Beachten Sie, dass diese Rauschquelle ohne das eingefangene Teilchen nicht vorhanden ist. Es können Artefakte in den Ergebnissen auftreten, die keine Hinweise auf Fangereignisse darstellen. Ergebnisse, die ein Driften zeigen – erkennbar als langsame Änderungen der Transmission über einen Zeitraum von mehreren Minuten, wie hier dargestellt –, sollten verworfen werden. Nach diesem Verfahren können weitere Methoden wie Raman- und Fluoreszenzspektroskopie durchgeführt werden, um zusätzliche Fragen zur Natur des eingefangenen Nanopartikels nach seiner Entwicklung zu beantworten.
Diese Technik hat es Forschern ermöglicht, biologisch relevante Nanopartikel auf Ebene einzelner Moleküle zu untersuchen. Beispielsweise, um Proteinbindung zu detektieren und Virusinfektionen jeweils auf Ebene einzelner Moleküle zu analysieren. Nachdem Sie sich dieses Video angesehen haben, sollten Sie ein gutes Verständnis dafür haben, wie man eine Doppel-NGO-Optikfalle in ein Invertmikroskop-Laser-T-System integriert, um einzelne Nanopartikel einzufangen.
In diesem Artikel wird ein Verfahren zur optischen Einfangung dielektrischer Nanopartikel mit geringer Leistung unter Verwendung eines Doppel-Nanolochs in einem Metallfilm beschrieben. Die Methode ermöglicht das Einfangen von Partikeln mit einer Größe von etwa 20 Nanometern und liefert Erkenntnisse über biophysikalische Prozesse.
Das optische Einfangen mithilfe von Doppelnanolochblenden ermöglicht die Manipulation von Sub-20-nm-Nanopartikeln bei niedriger Intensität und schließt damit eine entscheidende Lücke beim Studium einzelner Proteindynamiken und Virus-Wirt-Wechselwirkungen. Diese Fähigkeit unterstützt die Validierung von Zielstrukturen in einem frühen Stadium, indem sie direkte biophysikalische Messgrößen für molekulares Faltung, Bindung und konformationelle Änderungen unter nahezu nativen Bedingungen liefert. Die Methode erhöht die Vorhersagesicherheit bei der Identifizierung von Wirkstoffkandidaten, da sie die Abhängigkeit von Ensemble-gemittelten Assays verringert, die transiente Zwischenprodukte verschleiern können.
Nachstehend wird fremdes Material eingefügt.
Lemma elem_of_values {A} (m : gmap string A) (x : A) :
  x ∈ values m ↔ ∃ k, m !! k = Some x.
Proof.
  unfold values. rewrite list_elem_of_fmap. split.
  - intros ([k y] & -> & Hin). exists k. by apply elem_of_map_to_list.
  - intros (k & Hk). exists (k, x). split; [done|].
    by apply elem_of_map_to_list.
Qed.

Lemma length_filter_fmap_ext {A B} (P : B → Prop) (R : A → Prop)
    `{!∀ x, Decision (P x)} `{!∀ x, Decision (R x)} (f : A → B)
    (xs : list A) :
  (∀ x, x ∈ xs → P (f x) ↔ R x) →
  length (filter P (f <$> xs)) = length (filter R xs).
Proof.
  induction xs as [|x xs IH]; intros HPR; [done|].
  rewrite fmap_cons.
  assert (P (f x) ↔ R x) as Hx by (apply HPR; by left).
  assert (length (filter P (f <$> xs)) = length (filter R xs)) as IH'.
  { apply IH. intros y Hy. apply HPR. by right. }
  destruct (decide (R x)) as [HR|HR].
  - rewrite !filter_cons_True by tauto. simpl. by rewrite IH'.
  - rewrite !filter_cons_False by tauto. done.
Qed.

(** ** What the calculator returns *)

Section calculator_results.
Context `{!nx.Algorithms, !np.Numeric}.
Import MetricsCalculator.

Lemma reads_run {A} (r : ref) (m : M A) (s : store) :
  reads r r m m → m s = ((m s).1, s).
Proof. intros Hm. by destruct (Hm s s eq_refl) as (a & -> & _). Qed.

(** The node metrics before the hubs and bottlenecks are marked. *)
Lemma run_calculate_node_metrics (c : t) (s : store) :
  let g := graph_at s (graph c) in
  ∃ f : string → NodeMetrics,
    _calculate_node_metrics c s =
      (foldl (λ m n, <[n := f n]> m) ∅ (nx.nodes g), s) ∧
    ∀ n, name (f n) = n ∧
         in_degree (f n) = get (nx.in_degree g) n 0 ∧
         out_degree (f n) = get (nx.out_degree g) n 0 ∧
         total_degree (f n) = (in_degree (f n) + out_degree (f n))%nat ∧
         incoming_load (f n) = get (_calculate_incoming_load c s).1 n 0%Q ∧
         outgoing_load (f n) = get (_calculate_outgoing_load c s).1 n 0%Q ∧
         is_hub (f n) = false ∧ is_bottleneck (f n) = false ∧
         (0 <= betweenness_centrality (f n))%Q.
Proof.
  intros g. unfold _calculate_node_metrics.
  rewrite run_bind, run_deref. cbn [fst snd]. fold g.
  rewrite run_bind, (reads_run _ _ s (reads_incoming_load c c)). cbn [fst snd].
  rewrite run_bind, (reads_run _ _ s (reads_outgoing_load c c)). cbn [fst snd].
  rewrite run_ret.
  eexists. split; [reflexivity|]. intros n. cbn.
  repeat split. apply get_betweenness_nonneg.
Qed.
(** * Traegerbemessungstool: beam design for a simply supported steel girder

    A shallow embedding of the computational part of
    [Trägerbemessungstool.py]: the three load-case evaluators, the
    moving-load envelope, and the top-level profile search with its
    report branch.

    Number model.  The program computes with binary64 numbers (Python
    floats and numpy arrays of them).  Here every number is an exact
    rational ([Q]): rounding and overflow are not modelled, and [Q] has
    neither infinities nor NaN.  numpy answers a division by zero with
    inf or nan (and a warning, no exception) where [Qdiv] answers [0];
    the statements below about the value of a quotient therefore assume
    its divisor non-zero ([0 < L], [0 < Wy], [0 < fy]).  Equalities
    between computed numbers are stated with [==] ([Qeq]).

    The hypothesis [moderate], where a statement has it, keeps an input
    in a range where the program's binary64 arithmetic does not overflow;
    the module [f64] renders the triangular-load evaluator on binary64
    itself, to exhibit such an overflow.

    Arrays are lists; numpy's vectorised operators are written as [map]
    and [map2] over the sample positions.  Exceptions are explicit
    ([py]). *)

From Stdlib Require Import PrimFloat.
From Stdlib Require Import String QArith Qabs Qminmax Qround ZArith List Bool.
From Stdlib Require Import Lia Lqa.
From Stdlib Require Import Setoid Morphisms.
From Stdlib Require Import Sorted.
Import ListNotations.

Local Open Scope Q_scope.

(** ** Exceptions *)

Inductive exn : Type :=
| ValueError.

Inductive py (A : Type) : Type :=
| Ret (a : A)
| Raise (e : exn).

Arguments Ret {A} a.
Arguments Raise {A} e.

Definition bind {A B : Type} (m : py A) (k : A -> py B) : py B :=
  match m with
  | Ret a => k a
  | Raise e => Raise e
  end.

Notation "x <- m ;; k" := (bind m (fun x => k))
  (at level 61, m at next level, right associativity).

(** ** The numpy operations the program uses *)

Module np.

(** Element-wise binary operator on two arrays of one shape. *)
Fixpoint map2 {A B C : Type} (f : A -> B -> C) (xs : list A) (ys : list B)
  : list C :=
  match xs, ys with
  | x :: xs', y :: ys' => f x y :: map2 f xs' ys'
  | _, _ => []
  end.

Definition zeros_like (xs : list Q) : list Q := map (fun _ => 0) xs.

Definition abs (xs : list Q) : list Q := map Qabs xs.

Definition maximum (xs ys : list Q) : list Q := map2 Qmax xs ys.

Definition add (xs ys : list Q) : list Q := map2 Qplus xs ys.

(** [c * xs] with a scalar [c]. *)
Definition scale (c : Q) (xs : list Q) : list Q := map (Qmult c) xs.

(** [xs <= a] and [xs > a]: boolean masks. *)
Definition le_mask (xs : list Q) (a : Q) : list bool :=
  map (fun x => Qle_bool x a) xs.

Definition Qgt_bool (x a : Q) : bool :=
  match x ?= a with
  | Gt => true
  | _ => false
  end.

Definition gt_mask (xs : list Q) (a : Q) : list bool :=
  map (fun x => Qgt_bool x a) xs.

(** [xs[mask]]: the elements under a true mask entry, in order. *)
Fixpoint select {A : Type} (mask : list bool) (xs : list A) : list A :=
  match mask, xs with
  | true :: mask', x :: xs' => x :: select mask' xs'
  | false :: mask', _ :: xs' => select mask' xs'
  | _, _ => []
  end.

(** [arr[mask] = v] with a scalar [v]. *)
Fixpoint assign_scalar {A : Type} (mask : list bool) (v : A) (arr : list A)
  : list A :=
  match mask, arr with
  | true :: mask', _ :: arr' => v :: assign_scalar mask' v arr'
  | false :: mask', y :: arr' => y :: assign_scalar mask' v arr'
  | _, _ => arr
  end.

(** [arr[mask] = vals]: the values are written, in order, to the
    positions under a true mask entry.  numpy raises when [vals] has not
    one value per true entry; the program always passes an array built
    with the same mask, and positions left without a value keep their
    content here. *)
Fixpoint assign {A : Type} (mask : list bool) (vals : list A) (arr : list A)
  : list A :=
  match mask, arr with
  | true :: mask', y :: arr' =>
      match vals with
      | v :: vals' => v :: assign mask' vals' arr'
      | [] => y :: arr'
      end
  | false :: mask', y :: arr' => y :: assign mask' vals arr'
  | _, _ => arr
  end.

(** [np.arange(0, n)] as numbers. *)
Fixpoint arange_from (k : Z) (n : nat) : list Q :=
  match n with
  | O => []
  | S n' => inject_Z k :: arange_from (k + 1) n'
  end.

Definition arange (n : nat) : list Q := arange_from 0 n.

(** [y[-1] = v]. *)
Fixpoint set_last (y : list Q) (v : Q) : list Q :=
  match y with
  | [] => []
  | [_] => [v]
  | h :: t => h :: set_last t v
  end.

(** [np.linspace(start, stop, num)] with [endpoint=True]: a negative
    [num] raises [ValueError]; otherwise [arange(0, num)] is scaled by
    the step [(stop - start) / (num - 1)], shifted by [start], and the
    last entry (for [num > 1]) is overwritten with [stop]. *)
Definition linspace (start stop : Q) (num : Z) : py (list Q) :=
  if (num <? 0)%Z then Raise ValueError
  else
    let div := (num - 1)%Z in
    let y := arange (Z.to_nat num) in
    let delta := stop - start in
    let y :=
      if (0 <? div)%Z then
        let step := delta / inject_Z div in
        if Qeq_bool step 0
        then map (fun k => k / inject_Z div * delta) y
        else map (fun k => k * step) y
      else map (fun k => k * delta) y in
    let y := map (fun v => v + start) y in
    Ret (if (1 <? num)%Z then set_last y stop else y).

(** [np.max] of a one-dimensional array; the empty array raises. *)
Fixpoint max_from (m : Q) (xs : list Q) : Q :=
  match xs with
  | [] => m
  | x :: xs' => max_from (Qmax m x) xs'
  end.

Definition max (xs : list Q) : py Q :=
  match xs with
  | [] => Raise ValueError
  | x :: xs' => Ret (max_from x xs')
  end.

End np.

(** Python's [int(v)] on a number: truncation towards zero. *)
Definition py_int (v : Q) : Z := Z.quot (Qnum v) (Zpos (Qden v)).

(** ** 1. Configuration and data *)

Record props : Type := mk_props { mass : Q; Wy : Q }.

(** The profile table: designation, mass [kg/m], [Wy] [cm^3].  A Python
    dict iterates in insertion order, so the table is an association
    list. *)
Definition IPE_DATA : list (string * props) :=
  [ ("IPE 80"%string,  mk_props 6.0 20.0);
    ("IPE 100"%string, mk_props 8.1 34.2);
    ("IPE 120"%string, mk_props 10.4 53.0);
    ("IPE 140"%string, mk_props 12.9 77.3);
    ("IPE 160"%string, mk_props 15.8 109.0);
    ("IPE 180"%string, mk_props 18.8 146.0);
    ("IPE 200"%string, mk_props 22.4 194.0);
    ("IPE 220"%string, mk_props 26.2 252.0);
    ("IPE 240"%string, mk_props 30.7 324.0);
    ("IPE 270"%string, mk_props 36.1 429.0);
    ("IPE 300"%string, mk_props 42.2 557.0);
    ("IPE 330"%string, mk_props 49.1 713.0);
    ("IPE 360"%string, mk_props 57.1 904.0);
    ("IPE 400"%string, mk_props 66.3 1160.0);
    ("IPE 450"%string, mk_props 77.6 1500.0);
    ("IPE 500"%string, mk_props 90.7 1930.0);
    ("IPE 550"%string, mk_props 106.0 2440.0);
    ("IPE 600"%string, mk_props 122.0 3070.0) ].

(** Yield strength in MPa. *)
Definition STEEL_GRADES : list (string * Q) :=
  [ ("S235"%string, 235.0); ("S355"%string, 355.0) ].

(** ** 2. Mechanics *)

(** Uniform load [q] (kN/m). *)
Definition calculate_distributed_moment_shear (L q : Q) (x_vals : list Q)
  : list Q * list Q :=
  let Ra := q * L / 2 in
  let V := map (fun x => Ra - q * x) x_vals in
  let M := map (fun x => (q * x / 2) * (L - x)) x_vals in
  (M, V).

(** Triangular load with peak [q_max]. *)
Definition calculate_triangular_moment_shear (L q_max : Q) (x_vals : list Q)
  : list Q * list Q :=
  let Ra := (q_max * L) / 6 in
  let V := map (fun x => Ra - (q_max * x ^ 2) / (2 * L)) x_vals in
  let M := map (fun x => Ra * x - (q_max * x ^ 3) / (6 * L)) x_vals in
  (M, V).

(** One pass of the loop over the load positions: the internal forces
    for the load at [a], folded into the running maxima. *)
Definition envelope_step (L Q_load : Q) (x_vals : list Q)
  (acc : list Q * list Q) (a : Q) : list Q * list Q :=
  let '(max_M, max_V) := acc in
  let Ra := Q_load * (L - a) / L in
  let V_temp := np.zeros_like x_vals in
  let M_temp := np.zeros_like x_vals in
  let mask_left := np.le_mask x_vals a in
  let mask_right := np.gt_mask x_vals a in
  let V_temp := np.assign_scalar mask_left Ra V_temp in
  let V_temp := np.assign_scalar mask_right (Ra - Q_load) V_temp in
  let M_temp :=
    np.assign mask_left (map (fun x => Ra * x) (np.select mask_left x_vals))
      M_temp in
  let M_temp :=
    np.assign mask_right
      (np.map2 Qminus
         (map (fun x => Ra * x) (np.select mask_right x_vals))
         (map (fun x => Q_load * (x - a)) (np.select mask_right x_vals)))
      M_temp in
  let max_M := np.maximum max_M (np.abs M_temp) in
  let max_V := np.maximum max_V (np.abs V_temp) in
  (max_M, max_V).

(** The travelling load [Q_load] (the source names it [Q]): envelope of
    moment and shear. *)
Definition calculate_moving_load_envelope (L Q_load : Q) (x_vals : list Q)
  : py (list Q * list Q) :=
  let max_M := np.zeros_like x_vals in
  let max_V := np.zeros_like x_vals in
  q_positions <- np.linspace 0 L (py_int (L * 10) + 1) ;;
  Ret (fold_left (envelope_step L Q_load x_vals) q_positions (max_M, max_V)).

(** ** 4. Computation and automatic design *)

(** The [results] dict written when a profile passes the check. *)
Record results : Type := mk_results {
  M_Ed : Q;
  V_Ed : Q;
  Sigma : Q;
  Util : Q;
  x : list Q;
  M_array : list Q;
  V_array : list Q
}.

Section Design.

(** The inputs read from the sidebar. *)
Variables (L delta_g Q_load fy : Q).

(** The body of the loop over the profiles, up to the check: internal
    forces, superposition and stress of one profile. *)
Definition evaluate_profile (x : list Q) (p : props) : py results :=
  let g_k := mass p * 9.81 / 1000 in
  let '(M_g, V_g) := calculate_distributed_moment_shear L g_k x in
  let '(M_dg, V_dg) := calculate_triangular_moment_shear L delta_g x in
  MV_Q <- calculate_moving_load_envelope L Q_load x ;;
  let '(M_Q, V_Q) := MV_Q in
  let M_Ed_array :=
    np.add (np.scale 1.35 (np.add M_g M_dg)) (np.scale 1.5 M_Q) in
  let V_Ed_array :=
    np.add (np.scale 1.35 (np.add (np.abs V_g) (np.abs V_dg)))
      (np.scale 1.5 V_Q) in
  max_M_Ed <- np.max M_Ed_array ;;
  max_V_Ed <- np.max V_Ed_array ;;
  let sigma_Ed := (max_M_Ed / Wy p) * 1000 in
  let sigma_Rd := fy in
  let utilization := sigma_Ed / sigma_Rd in
  Ret (mk_results max_M_Ed max_V_Ed sigma_Ed utilization x
         M_Ed_array V_Ed_array).

(** The loop over the profile table.  The state is the pair
    ([best_profile], [results]); both are written only on the pass that
    ends the loop with [break]. *)
Fixpoint profile_loop (x : list Q) (items : list (string * props))
  (st : option string * option results)
  : py (option string * option results) :=
  match items with
  | [] => Ret st
  | (profile_name, p) :: rest =>
      r <- evaluate_profile x p ;;
      if Qle_bool (Util r) 1.0
      then Ret (Some profile_name, Some r)
      else profile_loop x rest st
  end.

(** ** 5. Report *)

Inductive report : Type :=
| Success (best_profile : string) (r : results)
| Error_kein_profil_gefunden.

(** [if best_profile:] holds for a string that is not empty. *)
Definition truthy (best_profile : option string) : bool :=
  match best_profile with
  | None => false
  | Some EmptyString => false
  | Some _ => true
  end.

(** The script from the sample positions to the report, for a profile
    table [catalog] (the program's is [IPE_DATA]). *)
Definition run (catalog : list (string * props)) : py report :=
  x <- np.linspace 0 L 200 ;;
  st <- profile_loop x catalog (None, None) ;;
  match st with
  | (Some best_profile, Some r) =>
      if truthy (Some best_profile) then Ret (Success best_profile r)
      else Ret Error_kein_profil_gefunden
  | _ => Ret Error_kein_profil_gefunden
  end.

End Design.
(** X4: the only exception [compute_gene_effect] lets through is the
    [ValueError] of the lookup of the perturbed gene, and it is raised
    exactly when that gene is neither a key of [initial_levels] nor an
    endpoint of an edge. *)
Theorem raises_only_for_unknown_source edge_list (initial_levels : gmap string Q)
    (source_gene : string) (modified_level : Q) (max_depth : Z) (e : exn) :
  compute_gene_effect edge_list initial_levels source_gene modified_level max_depth
  = Raises e
  <-> e = ValueError
      /\ ~ (source_gene ∈ dom initial_levels \/ endpoint edge_list source_gene).
Proof.
  rewrite <- elem_of_all_gene_names. split.
  - intros Hr.
    destruct (decide (source_gene ∈ all_gene_names edge_list initial_levels))
      as [Hin|Hnin].
    + destruct (compute_gene_effect_spec edge_list initial_levels source_gene
                  modified_level max_depth Hin) as (_ & _ & m & _ & _ & Hm & _).
      rewrite Hm in Hr. discriminate.
    + rewrite compute_gene_effect_unknown_source in Hr by assumption.
      injection Hr as <-. auto.
  - intros [-> Hnin]. now apply compute_gene_effect_unknown_source.
Qed.

(** X5: with [max_depth] below 1 nothing propagates: the perturbed gene
    gets its forced level and every other gene its baseline level. *)
Theorem no_propagation_below_depth_one edge_list (initial_levels : gmap string Q)
    (source_gene : string) (modified_level : Q) (max_depth : Z)
    (new_levels : gmap string Q) (name : string) :
  compute_gene_effect edge_list initial_levels source_gene modified_level max_depth
  = Returns new_levels ->
  (max_depth < 1)%Z ->
  name ∈ dom initial_levels \/ endpoint edge_list name ->
  new_levels !! source_gene = Some modified_level
  /\ (name <> source_gene ->
      has_level new_levels name (default 0 (initial_levels !! name))).
Proof.
  intros Hret Hd Hknown.
  destruct (level_formula _ _ _ _ _ _ Hret) as (G & sv & _ & _ & Hs & Hl).
  split; [exact Hs|]. intros Hne.
  eexists. split; [apply Hl; assumption|].
  unfold target_influence. rewrite levels_zero by lia.
  destruct (vs_find G name); cbn [walk_sum]; ring.
Qed.

Lemma no_propagation_below_depth_one_witness :
  exists new_levels,
    compute_gene_effect EDGES INITIAL_LEVELS "1" 1.5 0 = Returns new_levels
    /\ new_levels !! "1"%string = Some 1.5
    /\ ("4"%string <> "1"%string ->
        has_level new_levels "4" (default 0 (INITIAL_LEVELS !! "4"%string))).
Proof.
  eexists. split; [vm_compute; reflexivity|].
  apply (no_propagation_below_depth_one EDGES INITIAL_LEVELS "1" 1.5 0).
  - vm_compute. reflexivity.
  - lia.
  - left. apply elem_of_dom. vm_compute. eauto.
Defined.

(** ** Activating networks *)

Lemma gene_graph_nonneg edge_list (initial_levels : gmap string Q) G :
  gene_graph edge_list initial_levels = Returns G ->
  (forall s t w, In (s, t, w) edge_list -> 0 <= w) ->
  nonneg_weights G = true.
Proof.
  intros HG Hw. unfold nonneg_weights. apply forallb_forall. intros e Hin.
  destruct (gene_graph_edge_origin _ _ _ _ HG Hin) as (s & t & w & Hel & _ & _ & ->).
  apply Qle_bool_iff. eauto.
Qed.

Lemma target_influence_nonneg G sv md name :
  nonneg_weights G = true -> 0 <= target_influence G sv md name.
Proof.
  intros Hnn. unfold target_influence. destruct (vs_find G name); [|lra].
  rewrite walk_sum_influence. apply sum_over_nonneg.
  intros k _. now apply influence_at_nonneg.
Qed.

(** X7: when no edge weight is negative, the result is monotone in the
    forced level: raising [modified_level] lowers the new level of no
    gene. *)
Theorem monotone_in_modified_level edge_list (initial_levels : gmap string Q)
    (source_gene : string) (m1 m2 : Q) (max_depth : Z)
    (levels1 levels2 : gmap string Q) (name : string) :
  (forall s t w, In (s, t, w) edge_list -> 0 <= w) ->
  m1 <= m2 ->
  compute_gene_effect edge_list initial_levels source_gene m1 max_depth
  = Returns levels1 ->
  compute_gene_effect edge_list initial_levels source_gene m2 max_depth
  = Returns levels2 ->
  name ∈ dom initial_levels \/ endpoint edge_list name ->
  exists v1 v2,
    levels1 !! name = Some v1 /\ levels2 !! name = Some v2 /\ v1 <= v2.
Proof.
  intros Hw Hle H1 H2 Hknown.
  destruct (level_formula _ _ _ _ _ _ H1) as (G & sv & HG & Hsv & Hs1 & Hl1).
  destruct (level_formula _ _ _ _ _ _ H2) as (G' & sv' & HG' & Hsv' & Hs2 & Hl2).
  rewrite HG in HG'. injection HG' as <-.
  rewrite Hsv in Hsv'. injection Hsv' as <-.
  destruct (decide (name = source_gene)) as [->|Hne].
  - eexists _, _. split; [exact Hs1|]. split; [exact Hs2|exact Hle].
  - eexists _, _. split; [apply Hl1; assumption|]. split; [apply Hl2; assumption|].
    pose proof (target_influence_nonneg G sv max_depth name
                  (gene_graph_nonneg _ _ _ HG Hw)) as Hti.
    apply Qplus_le_r. apply Qmult_le_compat_r; [lra|exact Hti].
Qed.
Die Methode lässt sich in frühe Entdeckungsworkflows integrieren, indem sie die Überprüfung von Hypothesen zu Protein-Faltungsprozessen und viralen Eintrittsmechanismen vor der Identifizierung von Leitverbindungen ermöglicht, wobei die Ergebnisse in die Entwicklung von Testverfahren einfließen.